### Stored data
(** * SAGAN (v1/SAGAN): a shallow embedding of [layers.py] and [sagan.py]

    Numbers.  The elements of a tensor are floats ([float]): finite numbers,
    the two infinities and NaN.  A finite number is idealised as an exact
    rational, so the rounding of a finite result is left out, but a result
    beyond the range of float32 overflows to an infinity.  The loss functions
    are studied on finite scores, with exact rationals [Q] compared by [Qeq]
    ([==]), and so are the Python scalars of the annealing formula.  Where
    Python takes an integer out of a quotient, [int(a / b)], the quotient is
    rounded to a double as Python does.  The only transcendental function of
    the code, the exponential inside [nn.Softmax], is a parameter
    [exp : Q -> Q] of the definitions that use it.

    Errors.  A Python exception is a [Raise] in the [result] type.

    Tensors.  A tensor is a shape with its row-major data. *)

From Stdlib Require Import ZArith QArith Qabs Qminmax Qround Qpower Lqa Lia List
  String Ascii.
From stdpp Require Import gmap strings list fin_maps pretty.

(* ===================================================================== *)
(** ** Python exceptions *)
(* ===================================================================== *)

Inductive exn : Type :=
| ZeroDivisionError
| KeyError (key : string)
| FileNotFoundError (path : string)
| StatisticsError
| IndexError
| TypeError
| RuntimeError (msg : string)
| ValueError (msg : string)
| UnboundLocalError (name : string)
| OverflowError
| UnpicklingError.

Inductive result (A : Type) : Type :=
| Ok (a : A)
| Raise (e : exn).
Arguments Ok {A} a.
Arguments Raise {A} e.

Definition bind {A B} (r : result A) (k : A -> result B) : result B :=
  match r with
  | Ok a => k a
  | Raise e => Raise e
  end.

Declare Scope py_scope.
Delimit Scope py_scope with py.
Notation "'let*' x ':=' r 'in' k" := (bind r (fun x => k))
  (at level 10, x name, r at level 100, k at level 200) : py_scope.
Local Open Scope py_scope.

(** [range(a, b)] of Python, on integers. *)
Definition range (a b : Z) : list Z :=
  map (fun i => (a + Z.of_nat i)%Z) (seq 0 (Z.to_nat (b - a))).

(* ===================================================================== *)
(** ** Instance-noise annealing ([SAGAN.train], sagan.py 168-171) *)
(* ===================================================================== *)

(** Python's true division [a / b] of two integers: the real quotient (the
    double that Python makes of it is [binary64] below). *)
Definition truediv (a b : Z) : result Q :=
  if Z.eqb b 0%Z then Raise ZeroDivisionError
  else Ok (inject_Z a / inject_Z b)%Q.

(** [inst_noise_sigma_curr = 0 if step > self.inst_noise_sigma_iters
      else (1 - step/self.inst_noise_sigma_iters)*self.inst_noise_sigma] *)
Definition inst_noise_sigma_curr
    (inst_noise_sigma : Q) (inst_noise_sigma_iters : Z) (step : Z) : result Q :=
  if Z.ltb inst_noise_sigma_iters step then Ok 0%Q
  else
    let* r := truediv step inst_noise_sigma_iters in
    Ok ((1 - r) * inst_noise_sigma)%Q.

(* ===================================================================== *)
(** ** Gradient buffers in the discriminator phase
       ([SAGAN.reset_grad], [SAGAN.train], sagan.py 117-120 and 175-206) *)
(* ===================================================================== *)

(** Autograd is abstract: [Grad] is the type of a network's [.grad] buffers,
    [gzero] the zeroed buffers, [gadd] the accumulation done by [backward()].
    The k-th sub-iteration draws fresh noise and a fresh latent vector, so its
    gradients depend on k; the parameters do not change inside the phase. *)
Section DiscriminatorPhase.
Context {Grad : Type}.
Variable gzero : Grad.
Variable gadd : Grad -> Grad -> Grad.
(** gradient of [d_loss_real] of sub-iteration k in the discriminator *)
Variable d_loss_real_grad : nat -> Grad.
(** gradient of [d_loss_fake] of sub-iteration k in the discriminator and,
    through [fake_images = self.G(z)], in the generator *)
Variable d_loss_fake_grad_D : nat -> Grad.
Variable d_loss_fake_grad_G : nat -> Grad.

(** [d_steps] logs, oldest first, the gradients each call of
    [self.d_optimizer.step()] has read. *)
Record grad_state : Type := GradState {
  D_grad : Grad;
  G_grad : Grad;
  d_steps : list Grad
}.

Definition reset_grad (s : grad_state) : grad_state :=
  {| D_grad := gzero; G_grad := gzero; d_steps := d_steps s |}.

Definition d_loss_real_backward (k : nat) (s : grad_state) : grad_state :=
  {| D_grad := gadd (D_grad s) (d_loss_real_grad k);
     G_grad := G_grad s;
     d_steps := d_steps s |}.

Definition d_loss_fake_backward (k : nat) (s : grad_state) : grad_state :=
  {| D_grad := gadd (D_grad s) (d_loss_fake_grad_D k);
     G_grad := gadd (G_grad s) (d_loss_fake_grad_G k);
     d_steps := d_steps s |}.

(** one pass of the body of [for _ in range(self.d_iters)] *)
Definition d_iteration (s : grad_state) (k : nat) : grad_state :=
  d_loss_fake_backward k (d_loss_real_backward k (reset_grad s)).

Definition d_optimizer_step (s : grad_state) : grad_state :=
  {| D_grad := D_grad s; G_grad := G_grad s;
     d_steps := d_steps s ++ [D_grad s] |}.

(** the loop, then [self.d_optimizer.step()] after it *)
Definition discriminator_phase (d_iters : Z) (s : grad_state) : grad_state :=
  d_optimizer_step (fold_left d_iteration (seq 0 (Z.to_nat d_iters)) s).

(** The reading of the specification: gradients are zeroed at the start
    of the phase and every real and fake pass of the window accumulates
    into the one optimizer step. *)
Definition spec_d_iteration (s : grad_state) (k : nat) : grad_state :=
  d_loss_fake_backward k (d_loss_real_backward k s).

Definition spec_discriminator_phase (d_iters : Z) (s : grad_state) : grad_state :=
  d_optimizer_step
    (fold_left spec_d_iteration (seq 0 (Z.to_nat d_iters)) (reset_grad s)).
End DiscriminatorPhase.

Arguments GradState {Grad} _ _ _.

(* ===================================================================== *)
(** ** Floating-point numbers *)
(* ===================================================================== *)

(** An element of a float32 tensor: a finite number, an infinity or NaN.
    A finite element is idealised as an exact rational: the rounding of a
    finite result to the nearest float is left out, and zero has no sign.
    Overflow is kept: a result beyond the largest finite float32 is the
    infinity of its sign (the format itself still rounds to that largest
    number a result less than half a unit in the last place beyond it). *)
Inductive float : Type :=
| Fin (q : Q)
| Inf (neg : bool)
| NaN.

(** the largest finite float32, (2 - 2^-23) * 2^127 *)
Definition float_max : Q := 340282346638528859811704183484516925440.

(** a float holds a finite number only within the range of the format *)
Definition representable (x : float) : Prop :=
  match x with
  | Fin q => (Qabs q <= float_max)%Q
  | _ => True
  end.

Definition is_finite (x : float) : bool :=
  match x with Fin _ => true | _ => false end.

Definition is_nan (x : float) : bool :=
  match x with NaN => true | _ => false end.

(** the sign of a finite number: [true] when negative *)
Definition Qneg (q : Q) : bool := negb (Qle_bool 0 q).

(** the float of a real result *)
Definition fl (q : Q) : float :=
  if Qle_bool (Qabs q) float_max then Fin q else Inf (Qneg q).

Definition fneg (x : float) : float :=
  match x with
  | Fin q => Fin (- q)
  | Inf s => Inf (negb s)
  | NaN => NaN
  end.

### Action item
Say every entry again, exactly as it reads.

### Written solution
(** * SAGAN (v1/SAGAN): a shallow embedding of [layers.py] and [sagan.py]

    Numbers.  The elements of a tensor are floats ([float]): finite numbers,
    the two infinities and NaN.  A finite number is idealised as an exact
    rational, so the rounding of a finite result is left out, but a result
    beyond the range of float32 overflows to an infinity.  The loss functions
    are studied on finite scores, with exact rationals [Q] compared by [Qeq]
    ([==]), and so are the Python scalars of the annealing formula.  Where
    Python takes an integer out of a quotient, [int(a / b)], the quotient is
    rounded to a double as Python does.  The only transcendental function of
    the code, the exponential inside [nn.Softmax], is a parameter
    [exp : Q -> Q] of the definitions that use it.

    Errors.  A Python exception is a [Raise] in the [result] type.

    Tensors.  A tensor is a shape with its row-major data. *)

From Stdlib Require Import ZArith QArith Qabs Qminmax Qround Qpower Lqa Lia List
  String Ascii.
From stdpp Require Import gmap strings list fin_maps pretty.

(* ===================================================================== *)
(** ** Python exceptions *)
(* ===================================================================== *)

Inductive exn : Type :=
| ZeroDivisionError
| KeyError (key : string)
| FileNotFoundError (path : string)
| StatisticsError
| IndexError
| TypeError
| RuntimeError (msg : string)
| ValueError (msg : string)
| UnboundLocalError (name : string)
| OverflowError
| UnpicklingError.

Inductive result (A : Type) : Type :=
| Ok (a : A)
| Raise (e : exn).
Arguments Ok {A} a.
Arguments Raise {A} e.

Definition bind {A B} (r : result A) (k : A -> result B) : result B :=
  match r with
  | Ok a => k a
  | Raise e => Raise e
  end.

Declare Scope py_scope.
Delimit Scope py_scope with py.
Notation "'let*' x ':=' r 'in' k" := (bind r (fun x => k))
  (at level 10, x name, r at level 100, k at level 200) : py_scope.
Local Open Scope py_scope.

(** [range(a, b)] of Python, on integers. *)
Definition range (a b : Z) : list Z :=
  map (fun i => (a + Z.of_nat i)%Z) (seq 0 (Z.to_nat (b - a))).

(* ===================================================================== *)
(** ** Instance-noise annealing ([SAGAN.train], sagan.py 168-171) *)
(* ===================================================================== *)

(** Python's true division [a / b] of two integers: the real quotient (the
    double that Python makes of it is [binary64] below). *)
Definition truediv (a b : Z) : result Q :=
  if Z.eqb b 0%Z then Raise ZeroDivisionError
  else Ok (inject_Z a / inject_Z b)%Q.

(** [inst_noise_sigma_curr = 0 if step > self.inst_noise_sigma_iters
      else (1 - step/self.inst_noise_sigma_iters)*self.inst_noise_sigma] *)
Definition inst_noise_sigma_curr
    (inst_noise_sigma : Q) (inst_noise_sigma_iters : Z) (step : Z) : result Q :=
  if Z.ltb inst_noise_sigma_iters step then Ok 0%Q
  else
    let* r := truediv step inst_noise_sigma_iters in
    Ok ((1 - r) * inst_noise_sigma)%Q.

(* ===================================================================== *)
(** ** Gradient buffers in the discriminator phase
       ([SAGAN.reset_grad], [SAGAN.train], sagan.py 117-120 and 175-206) *)
(* ===================================================================== *)

(** Autograd is abstract: [Grad] is the type of a network's [.grad] buffers,
    [gzero] the zeroed buffers, [gadd] the accumulation done by [backward()].
    The k-th sub-iteration draws fresh noise and a fresh latent vector, so its
    gradients depend on k; the parameters do not change inside the phase. *)
Section DiscriminatorPhase.
Context {Grad : Type}.
Variable gzero : Grad.
Variable gadd : Grad -> Grad -> Grad.
(** gradient of [d_loss_real] of sub-iteration k in the discriminator *)
Variable d_loss_real_grad : nat -> Grad.
(** gradient of [d_loss_fake] of sub-iteration k in the discriminator and,
    through [fake_images = self.G(z)], in the generator *)
Variable d_loss_fake_grad_D : nat -> Grad.
Variable d_loss_fake_grad_G : nat -> Grad.

(** [d_steps] logs, oldest first, the gradients each call of
    [self.d_optimizer.step()] has read. *)
Record grad_state : Type := GradState {
  D_grad : Grad;
  G_grad : Grad;
  d_steps : list Grad
}.

Definition reset_grad (s : grad_state) : grad_state :=
  {| D_grad := gzero; G_grad := gzero; d_steps := d_steps s |}.

Definition d_loss_real_backward (k : nat) (s : grad_state) : grad_state :=
  {| D_grad := gadd (D_grad s) (d_loss_real_grad k);
     G_grad := G_grad s;
     d_steps := d_steps s |}.

Definition d_loss_fake_backward (k : nat) (s : grad_state) : grad_state :=
  {| D_grad := gadd (D_grad s) (d_loss_fake_grad_D k);
     G_grad := gadd (G_grad s) (d_loss_fake_grad_G k);
     d_steps := d_steps s |}.

(** one pass of the body of [for _ in range(self.d_iters)] *)
Definition d_iteration (s : grad_state) (k : nat) : grad_state :=
  d_loss_fake_backward k (d_loss_real_backward k (reset_grad s)).

Definition d_optimizer_step (s : grad_state) : grad_state :=
  {| D_grad := D_grad s; G_grad := G_grad s;
     d_steps := d_steps s ++ [D_grad s] |}.

(** the loop, then [self.d_optimizer.step()] after it *)
Definition discriminator_phase (d_iters : Z) (s : grad_state) : grad_state :=
  d_optimizer_step (fold_left d_iteration (seq 0 (Z.to_nat d_iters)) s).

(** The reading of the specification: gradients are zeroed at the start
    of the phase and every real and fake pass of the window accumulates
    into the one optimizer step. *)
Definition spec_d_iteration (s : grad_state) (k : nat) : grad_state :=
  d_loss_fake_backward k (d_loss_real_backward k s).

Definition spec_discriminator_phase (d_iters : Z) (s : grad_state) : grad_state :=
  d_optimizer_step
    (fold_left spec_d_iteration (seq 0 (Z.to_nat d_iters)) (reset_grad s)).
End DiscriminatorPhase.

Arguments GradState {Grad} _ _ _.

(* ===================================================================== *)
(** ** Floating-point numbers *)
(* ===================================================================== *)

(** An element of a float32 tensor: a finite number, an infinity or NaN.
    A finite element is idealised as an exact rational: the rounding of a
    finite result to the nearest float is left out, and zero has no sign.
    Overflow is kept: a result beyond the largest finite float32 is the
    infinity of its sign (the format itself still rounds to that largest
    number a result less than half a unit in the last place beyond it). *)
Inductive float : Type :=
| Fin (q : Q)
| Inf (neg : bool)
| NaN.

(** the largest finite float32, (2 - 2^-23) * 2^127 *)
Definition float_max : Q := 340282346638528859811704183484516925440.

(** a float holds a finite number only within the range of the format *)
Definition representable (x : float) : Prop :=
  match x with
  | Fin q => (Qabs q <= float_max)%Q
  | _ => True
  end.

Definition is_finite (x : float) : bool :=
  match x with Fin _ => true | _ => false end.

Definition is_nan (x : float) : bool :=
  match x with NaN => true | _ => false end.

(** the sign of a finite number: [true] when negative *)
Definition Qneg (q : Q) : bool := negb (Qle_bool 0 q).

(** the float of a real result *)
Definition fl (q : Q) : float :=
  if Qle_bool (Qabs q) float_max then Fin q else Inf (Qneg q).

Definition fneg (x : float) : float :=
  match x with
  | Fin q => Fin (- q)
  | Inf s => Inf (negb s)
  | NaN => NaN
  end.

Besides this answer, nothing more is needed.